The current limit for drivers is 0,05 ml of alcohol in their blood, which equates to roughly 500 ml of beer or a glass of wine.
The bill was first proposed in 2011 by then Minister of Transport, S’bu Ndebele who had been in meetings with the Automobile Association in 2 years before it was proposed in Parliament.
Xolani spoke to Professor Charles Parry of the Medical Research Unit who has been quoted as saying ‘an analysis of alcohol control policies has found that there is a correlation between consumption and restriction, the more regulation the less people drank’.
While Parry supports the bill in principle, he recommends a 0.02ml limit because it’s possible to get a positive reading from certain medications or even eating chocolate with a little bit of alcohol in it.

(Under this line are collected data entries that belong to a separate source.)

(* ===== verification/TypedRuns.v ===== *)
(** * TypedRuns: the typed gate with the owner of its ready items

    Both admission paths in terms of the pool, the runs of a gate together with
    the owner that pops, hands off, commits and drops its items, and the theorems
    about them. *)

From stdpp Require Import base gmap list sorting strings.
From S2P Require Import Prelude Lanes LanesTheorems TypedAdmission TypedTheorems TypedLeases.

Section typed_runs.
Context `{AdmissionTraits} (total reserve : Z).
Context (Htotal : 0 <= total <= u64_max) (Hreserve : 0 <= reserve).

Abbreviation typed_rel := (typed_rel total reserve).
Abbreviation typed_ok := (typed_ok total reserve).

(** ** The admission paths *)

(** What an admitted record satisfies. *)
Record metadata_ok (g : TypedAdmissionGate) (m : SignedEnvelopeMetadata) : Prop := mkMetadataOk {
  mo_digest : m_digest m <> replicate 32 0;
  mo_body : 1 <= zlen (m_body m) <= max_body_bytes g /\ zlen (m_body m) <= u64_max;
  mo_nonce : m_nonce m <> 0;
  mo_gas : max_gas (m_resource_limits m) <> 0;
  mo_bytes : zlen (m_body m) <= max_bytes (m_resource_limits m);
}.

(** One call of a trait method, with its answer. *)
Definition answers {A} (f : World -> A * World) (a : A) (w w' : World) : Prop := f w = (a, w').

(** Everything that is asked of an envelope, in order; the answers are the record. *)
Definition reads (e : Envelope) (m : SignedEnvelopeMetadata) : list (World -> World -> Prop) :=
  [answers (validate_canonical e) (inr tt); answers (canonical_digest e) (m_digest m);
   answers (canonical_signer_id e) (inr (m_signer_id m)); answers (canonical_body e) (m_body m);
   answers (view_nonce e) (m_nonce m); answers (view_resource_limits e) (m_resource_limits m);
   answers (view_fee_limit e) (m_fee_limit m)].
Definition probes (e : Envelope) (m : SignedEnvelopeMetadata) : list (World -> World -> Prop) :=
  answers (canonical_digest e) (m_digest m) :: reads e m.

We need to separate drinking and driving because the damage is so great we need to do something differently to what we’re doing at the moment— Professor Charles Parry, Medical Research Unit
Parry also recommended that the government reconsiders what sanctions they implement for those who are found with alcohol in their blood.
Justice Project SA Chairperson, Howard Dembovsky also joined Xolani on the radio to express his emphatic agreement with Professor Parry.
I don't think we would be creating any confusion whatsoever in telling people 'you may not drink and drive' because effectively a level of 0.02 would be equivalent to less than one beer so it would be very clear to people that they may not drink and drive— Justice Project South Africa Chairperson, Howard Dembovsky
Listen to Xolani Gwala's conversation with both Professor Charles Parry and Howard Dembovsky.
The bill is currently out for public comment and Dembovsky encourages 702land to make their contribution to the bill before it's passed.